WORK INSTRUCTION — What lines of the data include the string "constructor"? Copy them all.

ENTRIES SHOWN —
(* ===== verification/VMAreaFacts.v ===== *)
(** Theorems about memory areas ([VMArea]): construction, splitting, page faults
    and merging keep the page bookkeeping and the file behind each address. *)

From S2P Require Import Prelude Errno Effects External VMRange VMMapOptions VMEpc Platform PageTracker VMArea.
From S2P Require Import ChunkManager PlatformChunk.

Section facts.
Context {BF : Bitflags} {BV : BitVecs} {PL : Platform} {EN : Enclave} {US : UserSpace}.

Abbreviation bits t := (bv_bits (pt_inner t)) (only parsing).

(** * Trackers of sub-ranges *)

(** The tracker of a sub-range has the bits of its pages. *)
Lemma split_for_new_range_coherent g t r :
  coherent g t -> VMRange_wf r -> vm_start r < vm_end r ->
  VMRange_is_superset_of (pt_range t) r = true ->
  exists t', PageTracker_split_for_new_range t r = Ok t' /\ pt_range t' = r /\ coherent g t'.
Proof.
  intros [Hwf Ht Hcov] Hr Hne Hsup. pose proof Hsup as Hsup'.
  unfold VMRange_is_superset_of in Hsup'. boolprop. destruct (Hr).
  destruct (page_index_range t r Hwf Hr) as (Hi & Hn & Hin & Hidx & Hidx' & Hieq); try lia.
  set (i := (_ -64 _) / _) in *. set (n := VMRange_size r / PAGE_SIZE) in *.
  unfold PageTracker_split_for_new_range. fold i n. unfold bv_len in *. case_if; boolprop; [lia|].
  set (inner := bv_truncate _ _).
  assert (Hbits : bv_bits inner = take (Z.to_nat n) (drop (Z.to_nat i) (bits t))).
  { subst inner. rewrite bv_truncate_law, bv_split_off_law by lia. done. }
  assert (Hlen : length (bv_bits inner) = Z.to_nat n)
    by (rewrite Hbits, length_take, length_drop; lia).
  assert (Hnn : n = (vm_end r - vm_start r) / PAGE_SIZE)
    by (subst n; rewrite VMRange_size_wf by done; done).
  eexists. split; [reflexivity|]. split; [done|]. constructor.
  - constructor; cbn [pt_range pt_inner pt_fully_committed].
    + done.
    + rewrite Hlen. pages.
    + intros Hnn'. rewrite bv_all_law, Hbits. apply if_true_or.
      rewrite (tw_full _ Hwf) by (apply tracker_nonempty; [done|lia]).
      rewrite !forallb_id_Forall. intros Hf. by apply Forall_take, Forall_drop.
  - intros a Ha Hina. cbn [pt_range pt_inner] in *. unfold page_index. cbn [pt_range].
    rewrite (Hidx' a Hina), Hbits.
    assert (Hint : a ∈ pt_range t) by (vmrange_unfold; lia).
    specialize (proj2 (Hidx a Ha Hint) Hina). intros Hx.
    rewrite lookup_take_lt, lookup_drop by lia.
    rewrite <- (Ht a Ha Hint). f_equal. lia.
  - cbn [pt_range]. eapply covered_sub; [apply Hwf|done..].
Qed.

(** * Well-formed areas *)

(** The area does not straddle the gap between the two parts of user space. *)
Definition off_gap (r : VMRange) : Prop :=
  match user_space_gap with
  | Some gap => VMRange_wf gap /\ (vm_end r <= vm_start gap \/ vm_end gap <= vm_start r)
  | None => True
  end.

YOUR RESPONSE —
  eexists. split; [reflexivity|]. split; [done|]. constructor.
  - constructor; cbn [pt_range pt_inner pt_fully_committed].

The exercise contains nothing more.